- O ministro André Mendonça revisou decisões polêmicas de Dias Toffoli no caso Banco Master, devolvendo o controle das investigações à Polícia Federal e reduzindo o sigilo do inquérito.
- A redistribuição ocorreu após revelações de conversas entre Toffoli e investigados, o que precipitou a saída dele da relatoria.
- A atuação de Mendonça é acompanhada de cobranças por condução diligente do inquérito, para sinalizar mudanças institucionais.
- O objetivo é desanuviar o clima entre o STF e a Polícia Federal, que vinha sendo criticada por investigações questionadas e tensão institucional.

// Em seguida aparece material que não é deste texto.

Lemma reads_local {A} r (m : st (reader * D) A) : r_table r = t → within (reads R t) m → within R (with_local r m).
Proof.
  intros Hr Hm d res d'. unfold with_local. destruct (m (r, d)) as [res' [r' d2]] eqn:Hrun. intros [= _ <-].
  by destruct (Hm _ _ _ Hrun Hr).
Qed.
Lemma reads_on_reader f : (∀ r, r_table (f r) = r_table r) → within (reads R t) (on_reader (D := D) f).
Proof. intros Hf [r d] res [r' d'] [= _ <- <-] Hr. cbn in *. split; [by rewrite Hf|reflexivity]. Qed.
Lemma reads_disk {A} (m : st D A) : within R m → within (reads R t) (at_disk m).
Proof.
  intros Hm [r d] res [r' d']. unfold at_disk. destruct (m d) as [res' d2] eqn:Hd. intros [= <- <- <-] Hr.
  split; [done|]. exact (Hm _ _ _ Hd).
Qed.
Lemma reads_next : within (reads R t) readNextFragments.
Proof.
  intros [r d] res [r' d'] Hrun Hr. cbn in Hr. revert Hrun. unfold readNextFragments.
  rewrite (st_bind_run get _ _ (r, d) (r, d)) by done. cbv beta iota zeta. unfold mbind, st_bind. rewrite Hr.
  destruct (SelectBlocks _ d) as [[[rows err]|e| |] d1] eqn:Hs; apply Hselect in Hs.
  2-4: intros [= _ <- <-]; done.
  destruct (_ <? _)%Z; [intros [= _ <- <-]; done|]. destruct (forallb _ _); intros [= _ <- <-]; done.
Qed.
Lemma reads_nextBlock : within (reads R t) nextBlock.
Proof.
  unfold nextBlock. seq_by (quiet). intros [r d]. cbv zeta.
  assert (∀ i l, within (reads R t) (on_reader (λ r, set_fragments l i (rowIdx r) r))) as Hset by (intros; by apply reads_on_reader).
  assert (within (reads R t) (D := reader * D) (A := string) (reset ≫= λ _, fail EOF)) as Hreset.
  { seq_by (apply Hset). intros _; quiet. }
  match goal with |- within _ (if _ then (if _ then _ else _ ≫= λ _, ?m) else _) => assert (within (reads R t) m) as Htake end.
  { seq_by (quiet). intros [r2 d2]. destruct (decide _); [done|].
    seq_by (quiet). intros f. seq_by (by apply reads_on_reader). intros _; quiet. }
  destruct (decide _); [|done]. destruct (_ && _); [done|].
  seq_by (apply reads_next). intros _; done.
Qed.
Lemma reads_Read fuel k : within (reads R t) (Read fuel k).
Proof.
  assert (∀ out, within (reads R t) (Read_loop fuel k out)) as Hloop.
  { induction fuel as [|n IH]; intros out; cbn [Read_loop]; [quiet|]. destruct (decide _); [|quiet].
    seq_by (quiet). intros [r d]. cbv zeta.
    seq_by (by apply reads_on_reader). intros _. destruct (decide _); [|apply IH].
    seq_by (apply within_attempt, reads_nextBlock). intros [blk|er]; [|quiet].
    destruct (DecodeString blk) as [b err]. seq_by (by apply reads_on_reader). intros _.
    destruct err; [quiet|apply IH]. }
  unfold Read. seq_by (quiet). intros [r d]. destruct (is_open r); [|quiet].
  seq_by (apply Hloop). intros [out e]. destruct (decide _); quiet.
Qed.
Lemma reads_Close : within (reads R t) (D := reader * D) Close_reader.
Proof. by apply reads_on_reader. Qed.
Lemma within_Open n : within R (Exec (has_stmt t)) → within R (Open t n).
Proof.
  intros Hh. unfold Open, hasTable. seq_by (quiet). intros _. destruct (_ <=? _)%Z; quiet.
Qed.
Lemma Open_table n d r d' : Open t n d = (Ok r, d') → r_table r = t.
Proof.
  intros ([] & d1 & _ & Hr)%st_bind_Ok. destruct (_ <=? _)%Z; [done|]. by apply mret_Ok in Hr as [<- _].
Qed.
End reading.

(** ** Requests that leave the catalogue alone *)

Lemma within_weaken {D A} (R S : D → D → Prop) (m : st D A) : (∀ x y, R x y → S x y) → within R m → within S m.
Proof. intros HRS Hm d r d' Hr. apply HRS. exact (Hm _ _ _ Hr). Qed.

(** A computation whose result has a property that what follows relies on. *)
Lemma within_post {D A B} (R : D → D → Prop) `{!PreOrder R} (P : A → Prop) (m : st D A) (f : A → st D B) :
  within R m → (∀ d a d', m d = (Ok a, d') → P a) → (∀ a, P a → within R (f a)) → within R (m ≫= f).
Proof.
  intros Hm HP Hf d r d'. unfold mbind, st_bind. destruct (m d) as [[a|e| |] d1] eqn:Hd; intros Hr.
  2-4: injection Hr as _ <-; exact (Hm _ _ _ Hd).
  etrans; [exact (Hm _ _ _ Hd)|]. exact (Hf a (HP _ _ _ Hd) _ _ _ Hr).
Qed.

Section quiet_parts.
Context `{DSNParsers} `{QuietWorld D}.

Lemma keep_list_rows {A} sql (scan : row → result A) :
  (∃ n o, sql = select_repos n o ∨ sql = select_models n o) → within same_cat (list_rows sql scan).
Proof.
  intros Hs. unfold list_rows. seq_by (by apply quiet_lists). intros rows. apply within_foldS; [apply _|].
  intros s r. quiet.
Qed.
Lemma keep_ListModelRepos req : within same_cat (ListModelRepos req).
Proof. apply keep_list_rows. eauto. Qed.
Lemma keep_ListModels req : within same_cat (ListModels req).
Proof. apply keep_list_rows. eauto. Qed.

Lemma keep_first_id sql missing : (∀ d, (db_Query sql d).2 = d) → within same_cat (first_id sql missing).
Proof. intros Hs. eapply within_weaken; [|by apply first_id_same]. by intros x y ->. Qed.

Lemma keep_imageExists name tag : within same_cat (imageExistsOnRegistry name tag).
Proof. unfold imageExistsOnRegistry. quiet. Qed.
Lemma keep_in_dir {A} dir (m : st D A) : within same_cat m → within same_cat (in_dir dir m).
Proof. intros Hm. unfold in_dir. quiet. Qed.
Lemma keep_run_docker a b c e : within same_cat (run_docker a b c e).
Proof. unfold run_docker. quiet. Qed.
Lemma keep_run_quietly args : within same_cat (run_quietly args).
Proof. unfold run_quietly. quiet. Qed.
Hint Resolve keep_run_docker keep_run_quietly keep_imageExists : quiet.
Lemma keep_buildAndPush dir name tag dry : within same_cat (buildAndPushImage dir name tag dry).
Proof. unfold buildAndPushImage. destruct (Contains _ _); [quiet|]. apply keep_in_dir. quiet. Qed.
Lemma keep_kaniko dir name tag dry : within same_cat (buildAndPushImageKaniko dir name tag dry).
Proof.
  unfold buildAndPushImageKaniko. cbv zeta. destruct (_ || _); [quiet|]. seq_by quiet. intros secret.
  seq_by quiet. intros _. defer_by quiet. apply keep_in_dir. quiet.
Qed.
Lemma keep_build dir name tag : within same_cat (build_image dir name tag).
Proof. unfold build_image. seq_by quiet. intros [|]; [apply keep_kaniko|apply keep_buildAndPush]. Qed.
Lemma keep_getModelClasses dir : within same_cat (getModelClasses dir).
Proof.
  unfold getModelClasses. seq_by quiet. intros files. destruct (bool_decide _); [|quiet]. destruct (decide _); [quiet|].
  seq_by quiet. intros cwd. seq_by quiet. intros _. seq_by (apply within_foldS; [apply _|intros s x; unfold package_classes; quiet]).
  intros result. quiet.
Qed.
Lemma keep_UnzipDir a b : within same_cat (UnzipDir a b).
Proof.
  unfold UnzipDir, uncompress. seq_by quiet. intros s. seq_by (destruct s as [|e]; [quiet|destruct (IsNotExist e); quiet]).
  intros _. seq_by quiet. intros rd. destruct (untar rd) as [es err].
  seq_by (apply within_eachS; [apply _|intros e _; unfold unpack; quiet]). intros _. quiet.
Qed.
Lemma keep_receive_repo fuel path reqs err n t k : within same_cat (receive_repo fuel path reqs err n t k).
Proof.
  induction fuel as [|fuel IH] in reqs, err, n, t, k |- *; cbn [receive_repo]; [quiet|].
  destruct reqs as [|q reqs]; [destruct err|]; quiet.
Qed.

O ministro André Mendonça reviu decisões polêmicas de Dias Toffoli no caso Banco Master, sinalizando uma nova postura. A medida ocorre em meio a tensões entre o Supremo Tribunal Federal e a Polícia Federal.
A mudança envolve a devolução do controle das investigações à PF e a redução do sigilo do inquérito. A movimentação é vista como tentativa de restabelecer a normalidade institucional.
Analistas destacam que Mendonça assume sob holofotes e precisa conduzir o inquérito com rigor. A repercussão envolve ministérios e a própria PF, que pode retomar o diálogo institucional com o STF.
Contexto institucional
Segundo especialistas, o cenário anterior gerou críticas à atuação da PF pelos setores próximos a ministros. A redistribuição do caso ocorreu após revelações de conversas envolvendo Toffoli com investigados, que motivaram sua saída da relatoria.
A gestes de Mendonça buscam sinalizar neutralidade e manter as investigações sob supervisão judicial. O objetivo é evitar descrédito institucional e assegurar que ações sejam feitas com ordem judicial correspondente.
A avaliação é de que a mudança pode acalmar o clima entre o STF e a PF, fortalecendo a cooperação entre os órgãos. A discussão pública permanece centrada na autonomia da PF e no papel do STF no inquérito.